A leading figure in the political movement leading up to the 25 January Revolution that ousted former president Hosni Mubarak and to the 30 June demonstrations that forced a premature end to the rule of the nation’s first elected president, the Muslim Brotherhood leader Mohammed Morsi, ElBaradei is well liked within revolutionary quarters.
However, his task is daunting, since he needs to address a devastating economic situation, weakened international relations, and above all sensitive matters of national reconciliation and transitional justice. ElBaradei will head a government whose other members will be announced over the next few days and possibly by the end of the week.
He will be working with Mansour, who has already appointed Moustafa Hegazi, Ahmed Mesallamani and Ahmed Gamaleddine as advisors for political and media and security affairs. Mansour has also been consulting widely with the country’s various political forces in order to accommodate the anger coming from Political Islam trends after the ouster of former president Morsi.
A message that supreme guide of the Muslim Brotherhood Mohammed Badei had promised to deliver to Brotherhood supporters following his temporary release from house arrest was not in fact delivered, according to official sources.

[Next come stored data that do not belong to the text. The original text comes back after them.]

(* ===== verification/SchemaTypes.v ===== *)
(** * Property types, properties and object schemas

    [property.hpp] and the parts of [object_schema.cpp] that do not need the
    core library: the [PropertyType] byte with its flags, [Property], the
    strings that describe them, and [ObjectSchema] with its lookups. Strings are
    sequences of bytes; [StringData] compares them as [char]s, whose sign is
    the platform's choice. *)
From S2P Require Import Prelude.
From S2P Require Import IndexSets.
From Stdlib Require Export Ascii.
From stdpp Require Export strings.
#[global] Open Scope Z_scope.

(** ** Strings *)

(** Whether [char] is signed is implementation-defined. *)
Class CharSign := char_is_signed : bool.

Definition char_value (signed : bool) (c : ascii) : Z :=
  let n := Z.of_N (N_of_ascii c) in
  if signed && (128 <=? n) then n - 256 else n.

(** [std::lexicographical_compare] over the characters. *)
Fixpoint lexicographical_compare (signed : bool) (s t : string) : bool :=
  match s, t with
  | _, EmptyString => false
  | EmptyString, String _ _ => true
  | String a s, String b t =>
    if char_value signed a <? char_value signed b then true
    else if char_value signed b <? char_value signed a then false
    else lexicographical_compare signed s t
  end.

(** [std::string] compares characters as unsigned bytes ([char_traits]),
    [StringData] as [char]s. *)
Definition string_lt : string -> string -> bool := lexicographical_compare false.
Definition StringData_lt `{CharSign} : string -> string -> bool := lexicographical_compare char_is_signed.

Definition string_le (s t : string) : Prop := string_lt t s = false.
#[global] Instance string_le_dec : RelDecision string_le.
Proof. intros s t. unfold string_le. apply _. Defined.

Definition string_eqb (s t : string) : bool := bool_decide (s = t).
Definition empty (s : string) : bool := match s with EmptyString => true | _ => false end.

(** ** [PropertyType] *)
Definition PropertyType := Z.

Definition PT_Int : PropertyType := 0.
Definition PT_Bool : PropertyType := 1.
Definition PT_String : PropertyType := 2.
Definition PT_Data : PropertyType := 3.
Definition PT_Date : PropertyType := 4.
Definition PT_Float : PropertyType := 5.
Definition PT_Double : PropertyType := 6.
Definition PT_Object : PropertyType := 7.
Definition PT_LinkingObjects : PropertyType := 8.
Definition PT_Any : PropertyType := 9.
Definition PT_Required : PropertyType := 0.
Definition PT_Nullable : PropertyType := 64.
Definition PT_Array : PropertyType := 128.

Definition pt_and (a b : PropertyType) : PropertyType := Z.land a b.
Definition pt_or (a b : PropertyType) : PropertyType := Z.lor a b.
Definition pt_xor (a b : PropertyType) : PropertyType := Z.lxor a b.
(** [~] promotes to [int]; the cast back keeps the low byte. *)
Definition pt_not (a : PropertyType) : PropertyType := Z.lnot a mod 256.

Definition PT_Flags : PropertyType := pt_or PT_Nullable PT_Array.

Definition pt_base (a : PropertyType) : PropertyType := pt_and a (pt_not PT_Flags).
Definition pt_eqb (a b : PropertyType) : bool := pt_base a =? pt_base b.
Definition is_array (a : PropertyType) : bool := pt_and a PT_Array =? PT_Array.
Definition is_nullable (a : PropertyType) : bool := pt_and a PT_Nullable =? PT_Nullable.

(** The last case is marked unreachable: the base of a [PropertyType] is one of
    the enumerators. *)
Definition base_type_string (base : PropertyType) : string :=
  if base =? PT_String then "string"
  else if base =? PT_Int then "int"
  else if base =? PT_Bool then "bool"
  else if base =? PT_Date then "date"
  else if base =? PT_Data then "data"
  else if base =? PT_Double then "double"
  else if base =? PT_Float then "float"
  else if base =? PT_Object then "object"
  else if base =? PT_Any then "any"
  else if base =? PT_LinkingObjects then "linking objects"
  else EmptyString.

Definition string_for_property_type (t : PropertyType) : string :=
  if is_array t then
    if pt_eqb t PT_LinkingObjects then "linking objects" else "array"
  else base_type_string (pt_base t).

(** ** [Property] *)
Record Property := mkProperty {
  prop_name : string;
  prop_type : PropertyType;
  object_type : string;
  link_origin_property_name : string;
  is_primary : bool;
  is_indexed : bool;
  table_column : Z
}.

Definition set_is_primary (b : bool) (p : Property) : Property :=
  mkProperty (prop_name p) (prop_type p) (object_type p) (link_origin_property_name p) b (is_indexed p) (table_column p).
Definition set_table_column (c : Z) (p : Property) : Property :=
  mkProperty (prop_name p) (prop_type p) (object_type p) (link_origin_property_name p) (is_primary p) (is_indexed p) c.
Definition set_prop_type (t : PropertyType) (p : Property) : Property :=
  mkProperty (prop_name p) t (object_type p) (link_origin_property_name p) (is_primary p) (is_indexed p) (table_column p).

(** The two constructors; [table_column] starts as [size_t(-1)]. *)
Definition Property_value (name : string) (type : PropertyType) (primary indexed : bool) : Property :=
  mkProperty name type EmptyString EmptyString primary indexed npos.
Definition Property_link (name : string) (type : PropertyType) (object_type origin : string) : Property :=
  mkProperty name type object_type origin false false npos.

Definition requires_index (p : Property) : bool := is_primary p || is_indexed p.

Definition type_is_indexable (p : Property) : bool :=
  pt_eqb (prop_type p) PT_Int || pt_eqb (prop_type p) PT_Bool
  || pt_eqb (prop_type p) PT_Date || pt_eqb (prop_type p) PT_String.

Definition type_is_nullable (p : Property) : bool :=
  negb (is_array (prop_type p) && pt_eqb (prop_type p) PT_Object)
  && negb (pt_eqb (prop_type p) PT_LinkingObjects).

Definition type_string (p : Property) : string :=
  let t := prop_type p in
  if is_array t then
    if pt_eqb t PT_Object then ("array<" +:+ object_type p +:+ ">")%string
    else if pt_eqb t PT_LinkingObjects then ("linking objects<" +:+ object_type p +:+ ">")%string
    else ("array<" +:+ string_for_property_type (pt_base t) +:+ ">")%string
  else
    if pt_eqb (pt_base t) PT_Object then ("<" +:+ object_type p +:+ ">")%string
    else if pt_eqb (pt_base t) PT_LinkingObjects then ("linking objects<" +:+ object_type p +:+ ">")%string
    else string_for_property_type (pt_base t).

(** [operator==], which ignores [table_column]. *)
Definition property_eqb (l r : Property) : bool :=
  (prop_type l =? prop_type r)
  && Bool.eqb (is_primary l) (is_primary r)
  && Bool.eqb (requires_index l) (requires_index r)
  && string_eqb (prop_name l) (prop_name r)
  && string_eqb (object_type l) (object_type r)
  && string_eqb (link_origin_property_name l) (link_origin_property_name r).

(** ** [ObjectSchema] *)
Record ObjectSchema := mkObjectSchema {
  os_name : string;
  persisted_properties : list Property;
  computed_properties : list Property;
  primary_key : string
}.

Definition set_persisted (l : list Property) (o : ObjectSchema) : ObjectSchema :=
  mkObjectSchema (os_name o) l (computed_properties o) (primary_key o).
Definition set_computed (l : list Property) (o : ObjectSchema) : ObjectSchema :=
  mkObjectSchema (os_name o) (persisted_properties o) l (primary_key o).

(** The constructor from property lists takes the first primary one as key. *)
Definition ObjectSchema_make (name : string) (persisted computed : list Property) : ObjectSchema :=
  mkObjectSchema name persisted computed
    (match List.find is_primary persisted with Some p => prop_name p | None => EmptyString end).

Definition named (name : string) (p : Property) : bool := string_eqb (prop_name p) name.

Definition property_for_name (o : ObjectSchema) (name : string) : option Property :=
  match List.find (named name) (persisted_properties o) with
  | Some p => Some p
  | None => List.find (named name) (computed_properties o)
  end.

(** A write through the pointer [property_for_name] returns. *)
Fixpoint update_first (name : string) (f : Property -> Property) (l : list Property) : list Property :=
  match l with
  | [] => []
  | p :: l => if named name p then f p :: l else p :: update_first name f l
  end.
Definition update_property (name : string) (f : Property -> Property) (o : ObjectSchema) : ObjectSchema :=
  match List.find (named name) (persisted_properties o) with
  | Some _ => set_persisted (update_first name f (persisted_properties o)) o
  | None => set_computed (update_first name f (computed_properties o)) o
  end.

Definition primary_key_property (o : ObjectSchema) : option Property := property_for_name o (primary_key o).

Definition property_is_computed (o : ObjectSchema) (p : Property) : bool :=
  existsb (fun q => property_eqb q p) (computed_properties o).

Definition set_primary_key_property (o : ObjectSchema) : ObjectSchema :=
  if empty (primary_key o) then o else update_property (primary_key o) (set_is_primary true) o.

Fixpoint list_eqb {A} (eqb : A -> A -> bool) (l k : list A) : bool :=
  match l, k with
  | [], [] => true
  | x :: l, y :: k => eqb x y && list_eqb eqb l k
  | _, _ => false
  end.

Definition object_schema_eqb (a b : ObjectSchema) : bool :=
  string_eqb (os_name a) (os_name b) && string_eqb (primary_key a) (primary_key b)
  && list_eqb property_eqb (persisted_properties a) (persisted_properties b)
  && list_eqb property_eqb (computed_properties a) (computed_properties b).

“The Muslim Brotherhood’s leadership know that they have the chance to be part of the country’s
political scene if they wish to. It is up to them to end the incitement that has been taking place on the part of their cadres, some of whom have been expressing their anger in a violent way,” said one official source.
Speaking following the killing of some 15 supporters of ousted former president Morsi during angry demonstrations and the arrest of more than five Brotherhood leaders, including the influential Khairat al-Shater, the deputy supreme guide of the Brotherhood, the official source said that “it is not at all the intention of the leadership of the state to exclude the Islamists, all of whom will be invited to participate.”
Protestors demonstrating against the ouster of Morsi had been gathering at three points in Cairo and Giza, namely Rabia al-Adawiyya Square in Nasr City, near the headquarters of the presidential guard at an intersection between Heliopolis and Nasr City, and in Al-Nahda Square near Cairo University in Giza.
Hamdi Hassan, a Brotherhood member, said that the rank and file of the organisation were angry and sceptical about intentions to include them in the country’s political process. “We had an elected president who was removed in an extra-judicial fashion, and we have no faith left in the system, suspecting that we could end up being sent to prison once again,” he said.
Under the rule of former president Hosni Mubarak, ousted during the 25 January Revolution, Brotherhood members were subject to systematic persecution that deprived them of their freedoms. Today, many members of the international community have warned Egypt’s new rulers about the dangers of returning to this situation.